> [WORK TO BE COMPLETED]: Print the data below exactly, but only the lines from the one containing "if (n =? 0)%N then acc" down to the one containing "let d := py_hex n in", inclusive.

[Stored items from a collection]

(** * genmc: a shallow embedding of [genmc.py]

    [genmc.py] is an IDA Pro script and plugin that asks the Hex-Rays
    decompiler for the microcode of an address range and shows it in a
    text viewer.  The script is Python 2 (it uses [xrange]).

    The host (IDA, Hex-Rays, the operating system) is closed; it is
    modelled by a record of answers ([host]) that the script's calls
    consult, and every call into the IDA modules is written to a trace,
    so that what the script did, and in which order, can be stated. *)

From Stdlib Require Import ZArith NArith List Ascii Lia Bool.
From stdpp Require Import gmap strings.
Import ListNotations.

Local Open Scope Z_scope.

(* ------------------------------------------------------------------ *)
(** ** Python values the script relies on *)

(** The exceptions that can arise in the script. *)
Inductive exn : Type :=
| OSError (errno : Z)
| IOError (errno : Z)
| ShutilError
| AttributeError (attr : string)
| ValueError
| IndexError.

(** Outcome of evaluating a Python expression or a function body. *)
Inductive result (A : Type) : Type :=
| Return (a : A)
| Raise (e : exn).
Arguments Return {A} a.
Arguments Raise {A} e.

Definition LF : string := String (ascii_of_nat 10) EmptyString.
Definition DQ : string := String (ascii_of_nat 34) EmptyString.
Definition slash : ascii := ascii_of_nat 47.

(** [needle in hay] on [str]. *)
Fixpoint py_contains (needle hay : string) : bool :=
  String.prefix needle hay ||
  match hay with
  | EmptyString => false
  | String _ rest => py_contains needle rest
  end.

(** [s.split(sep)] for a one-character separator: never the empty list. *)
Fixpoint py_split (sep : ascii) (s : string) : list string :=
  match s with
  | EmptyString => [EmptyString]
  | String c rest =>
      if Ascii.eqb c sep then EmptyString :: py_split sep rest
      else match py_split sep rest with
           | w :: ws => String c w :: ws
           | [] => [String c EmptyString]
           end
  end.

Definition is_space (c : ascii) : bool :=
  let n := nat_of_ascii c in
  (Nat.eqb n 32 || (Nat.leb 9 n && Nat.leb n 13))%bool.

Definition is_digit (c : ascii) : bool :=
  let n := nat_of_ascii c in (Nat.leb 48 n && Nat.leb n 57)%bool.

Fixpoint lstrip (s : string) : string :=
  match s with
  | String c rest => if is_space c then lstrip rest else s
  | EmptyString => EmptyString
  end.

Fixpoint rstrip (s : string) : string :=
  match s with
  | EmptyString => EmptyString
  | String c rest =>
      match rstrip rest with
      | EmptyString => if is_space c then EmptyString else String c EmptyString
      | rest' => String c rest'
      end
  end.

Fixpoint digits_value (s : string) (acc : Z) : option Z :=
  match s with
  | EmptyString => Some acc
  | String c rest =>
      if is_digit c
      then digits_value rest (10 * acc + Z.of_nat (nat_of_ascii c - 48))
      else None
  end.

Definition decimal (s : string) : option Z :=
  match s with
  | EmptyString => None
  | _ => digits_value s 0
  end.

(** [int(s)] in base ten: surrounding white space is dropped, one sign is
    allowed, at least one digit is required; anything else is a
    [ValueError]. *)
Definition py_int (s : string) : result Z :=
  let t := rstrip (lstrip s) in
  let r :=
    match t with
    | String c rest =>
        if Ascii.eqb c "-"%char then option_map Z.opp (decimal rest)
        else if Ascii.eqb c "+"%char then decimal rest
        else decimal t
    | EmptyString => None
    end in
  match r with
  | Some z => Return z
  | None => Raise ValueError
  end.

(** [l[i]] on a list: a negative index counts from the end, an index out
    of range is an [IndexError]. *)
Definition py_getitem {A : Type} (l : list A) (i : Z) : result A :=
  let len := Z.of_nat (length l) in
  let j := if i <? 0 then i + len else i in
  if (j <? 0) || (len <=? j) then Raise IndexError
  else match nth_error l (Z.to_nat j) with
       | Some x => Return x
       | None => Raise IndexError
       end.

(** Lower-case hexadecimal digits, as printed by the [%x] conversion. *)
Definition hex_digit (d : N) : ascii :=
  nth (N.to_nat d)
      ["0"; "1"; "2"; "3"; "4"; "5"; "6"; "7";
       "8"; "9"; "a"; "b"; "c"; "d"; "e"; "f"]%char "0"%char.

Fixpoint hex_loop (fuel : nat) (n : N) (acc : string) : string :=
  match fuel with
  | O => acc
  | S fuel' =>
      if (n =? 0)%N then acc
      else hex_loop fuel' (n / 16)%N (String (hex_digit (n mod 16)%N) acc)
  end.

Definition py_hex (n : N) : string :=
  if (n =? 0)%N then "0" else hex_loop (N.to_nat (N.size n)) n EmptyString.

Fixpoint zeros (k : nat) : string :=
  match k with
  | O => EmptyString
  | S k' => String "0"%char (zeros k')
  end.

(** ["%0<width>x" % n] for a non-negative [n]: zero padded on the left up
    to [width] characters, never truncated. *)
Definition py_fmt_0x (width : nat) (n : N) : string :=
  let d := py_hex n in
  zeros (width - String.length d) +:+ d.

(** The value a string of hexadecimal digits denotes (used to state that
    [py_hex] loses nothing). *)
Definition hex_digit_value (c : ascii) : N :=
  let n := N.of_nat (nat_of_ascii c) in
  if is_digit c then (n - 48)%N else (n - 87)%N.

Fixpoint hex_value (s : string) (acc : N) : N :=
  match s with
  | EmptyString => acc
  | String c rest => hex_value rest (16 * acc + hex_digit_value c)%N
  end.

(* ------------------------------------------------------------------ *)
(** ** Paths ([os.path], POSIX flavour) *)

Fixpoint has_slash (s : string) : bool :=
  match s with
  | EmptyString => false
  | String c rest => Ascii.eqb c slash || has_slash rest
  end.

Fixpoint all_slashes (s : string) : bool :=
  match s with
  | EmptyString => true
  | String c rest => Ascii.eqb c slash && all_slashes rest
  end.

Fixpoint ends_with_slash (s : string) : bool :=
  match s with
  | EmptyString => false
  | String c EmptyString => Ascii.eqb c slash
  | String _ rest => ends_with_slash rest
  end.

Fixpoint rstrip_slashes (s : string) : string :=
  match s with
  | EmptyString => EmptyString
  | String c rest =>
      match rstrip_slashes rest with
      | EmptyString =>
          if Ascii.eqb c slash then EmptyString else String c EmptyString
      | rest' => String c rest'
      end
  end.

(** [p[:p.rfind('/') + 1]]: the longest prefix that ends in a slash. *)
Fixpoint path_head (p : string) : string :=
  match p with
  | EmptyString => EmptyString
  | String c rest => if has_slash p then String c (path_head rest) else EmptyString
  end.

(** [p[p.rfind('/') + 1:]]. *)
Fixpoint os_path_basename (p : string) : string :=
  match p with
  | EmptyString => EmptyString
  | String c rest => if has_slash p then os_path_basename rest else p
  end.

Definition os_path_dirname (p : string) : string :=
  let head := path_head p in
  if all_slashes head then head else rstrip_slashes head.

(** [os.path.join(a, b)] with two arguments. *)
Definition os_path_join (a b : string) : string :=
  match b with
  | String c _ =>
      if Ascii.eqb c slash then b
      else match a with
           | EmptyString => b
           | _ => if ends_with_slash a then a +:+ b else a +:+ "/" +:+ b
           end
  | EmptyString =>
      match a with
      | EmptyString => EmptyString
      | _ => if ends_with_slash a then a else a +:+ "/"
      end
  end.

(* ------------------------------------------------------------------ *)
(** ** The host *)

(** [ida_kernwin.ASKBTN_*]: the answers of a yes/no box. *)
Inductive askbtn : Type := ASKBTN_CANCEL | ASKBTN_NO | ASKBTN_YES.

(** [ida_idaapi.PLUGIN_*]: what a plugin's [init] may answer. *)
Inductive plugin_rc : Type := PLUGIN_SKIP | PLUGIN_OK | PLUGIN_KEEP.

(** [ida_hexrays.MMAT_*]: the maturity levels of microcode. *)
Inductive mba_maturity_t : Type :=
| MMAT_ZERO | MMAT_GENERATED | MMAT_PREOPTIMIZED | MMAT_LOCOPT | MMAT_CALLS
| MMAT_GLBOPT1 | MMAT_GLBOPT2 | MMAT_GLBOPT3 | MMAT_LVARS.

(** [ida_funcs.func_t], as far as the script reads it. *)
Record func_t : Type := { start_ea : N; end_ea : N }.

(** [ida_hexrays.hexrays_failure_t], as far as the script reads it. *)
Record hexrays_failure_t : Type := { errea : N; str : string }.

(** The microcode object returned by the generator is opaque; all the
    script does with it is set its flags and ask for its text, which the
    host delivers as a sequence of [(indent, line)] callbacks that may
    depend on the flags. *)
Record mba_t : Type := { mba_dump : Z -> list (Z * string) }.

(** The form built by [MaturityForm.__init__]. *)
Record form_t : Type := {
  form_title : string;
  form_dropdown_label : string;
  form_dropdown_items : list string;
  form_chkgroup_label : string;
  form_checkboxes : list (string * string)   (* control name, label *)
}.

> [SOLUTION FOR THIS PROBLEM]:
      if (n =? 0)%N then acc
      else hex_loop fuel' (n / 16)%N (String (hex_digit (n mod 16)%N) acc)
  end.

Definition py_hex (n : N) : string :=
  if (n =? 0)%N then "0" else hex_loop (N.to_nat (N.size n)) n EmptyString.

Fixpoint zeros (k : nat) : string :=
  match k with
  | O => EmptyString
  | S k' => String "0"%char (zeros k')
  end.

(** ["%0<width>x" % n] for a non-negative [n]: zero padded on the left up
    to [width] characters, never truncated. *)
Definition py_fmt_0x (width : nat) (n : N) : string :=
  let d := py_hex n in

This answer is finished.